Executivos da Americanas criaram dois balanços financeiros: um real, intitulado ‘A vida como ela é’, e outro fictício, no qual inflavam os lucros da empresa.

O Fantástico localizou na Europa Miguel Gutierrez, ex-CEO do Grupo Americanas, acusado de ser o principal responsável por um esquema de manipulação dos resultados financeiros da empresa, que declarou falência no ano passado. Ele foi encontrado em Madri, na Espanha, e preso um dia após sua localização.

A investigação da Polícia Federal revelou que as contas da empresa foram significativamente inflacionadas durante a gestão do ex-executivo, persistindo nessa prática por mais de uma década.

Por ser uma empresa de capital aberto, a Americanas tinha o dever de divulgar seus balanços financeiros regularmente. No início do ano passado, anunciou que sua dívida com os credores estava quase alcançando R$ 43 bilhões, principalmente devido a operações fraudulentas orquestradas pela diretoria sob a gestão de Gutierrez, resultando em um déficit de R$ 25 bilhões nas contas da empresa. Essas práticas permitiram aos executivos obter ganhos milionários.
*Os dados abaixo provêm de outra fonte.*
(* ===== verification/Jobs.v ===== *)
(** * The job queue

    Models [internal/jobs/jobs.go]: a queue on Redis streams whose entries are encrypted
    jobs, with retries, exponential backoff and a dead-letter stream.  Redis, the AES-GCM
    cipher, the text form of instants and the platform's float conversion are parameters;
    what the queue relies on is stated as laws.  Every command takes the context of its
    caller and may fail before or after it took effect, and the server may answer any command
    with an error instead of executing it.  A fault is what is left after the client's own
    retries; that such a retry executes a command twice is not modelled. *)
From S2P Require Import Prelude.
From S2P Require Import GoError.
From S2P Require Import Schema.
From S2P Require Import Store.
From S2P Require Import Logic.
From S2P Require Import GoStrings.
From S2P Require Import Utf8.
From S2P Require Import Json.
From S2P Require Import JsonDecode.
From S2P Require Import Base64.
Local Open Scope string_scope.

(** ** Parameters *)

(** AES-GCM under a 32-byte key ([crypto/aes], [crypto/cipher]). *)
Class AEAD := {
  aead_NonceSize : nat;
  aead_Seal : list N -> list N -> list N -> list N;
  aead_Open : list N -> list N -> list N -> option (list N)
}.
Class AEADLaws `{AEAD} : Prop := {
  Open_Seal key nonce m : Forall (fun b => (b < 256)%N) m ->
    aead_Open key nonce (aead_Seal key nonce m) = Some m;
  Seal_bytes key nonce m : Forall (fun b => (b < 256)%N) m ->
    Forall (fun b => (b < 256)%N) (aead_Seal key nonce m)
}.

(** [time.Time]'s text form (RFC 3339 with nanoseconds), the conversion of a [float64]
    outside the range of [int64] (which the language leaves to the platform), [fmt]'s
    [%q] and [rand.Int(rand.Reader, max)]. *)
Class Platform := {
  time_MarshalText : Z -> option string;
  time_UnmarshalText : string -> option Z;
  float64_to_int64_overflow : Z -> Z;
  strconv_Quote : string -> string;
  rand_Int : nat -> Z -> option Z
}.
Class PlatformLaws `{Platform} : Prop := {
  time_text t s : time_MarshalText t = Some s -> is_ascii s = true /\ time_UnmarshalText s = Some t;
  rand_Int_range n max x : (0 < max)%Z -> rand_Int n max = Some x -> (0 <= x < max)%Z
}.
As fraudes chamaram a atenção da Polícia Federal, que iniciou uma investigação com o apoio do Ministério Público Federal.

Na mira, estavam:

– Miguel Gutierrez, ex-CEO;
– Anna Christina Ramos Saicali, considerada braço-direito de Miguel;
– José Timotheo de Barros;
– Marcio Cruz.

Abaixo destes estavam mais 11 diretores, incluindo Flavia Carneiro, que na época era responsável pela Controladoria da empresa, e Marcelo da Silva Nunes, ex-diretor financeiro. Ambos fizeram delação premiada no final do ano passado, revelando como a antiga diretoria manipulava os números e inflava os resultados divulgados ao mercado. Conversas, planilhas e registros contábeis foram apresentados como provas durante as investigações.

Trocas de mensagens entre Flavia Carneiro, responsável pela Controladoria, e Carlos Padilha, diretor operacional, revelaram que oportunidades de fraudes não aproveitadas às vezes eram vistas como uma “provocação” a Miguel Gutierrez.

“Você enviou o resultado onde faltam R$ 340 mil para o 9,1% de ebitda (o lucro antes dos descontos de juros e impostos) virar 9,2%. Se minha conta está certa, parece quase uma provocação ao Miguel. Tem espaço para chegar a 9,2%?”, pergunta Carlos Padilha.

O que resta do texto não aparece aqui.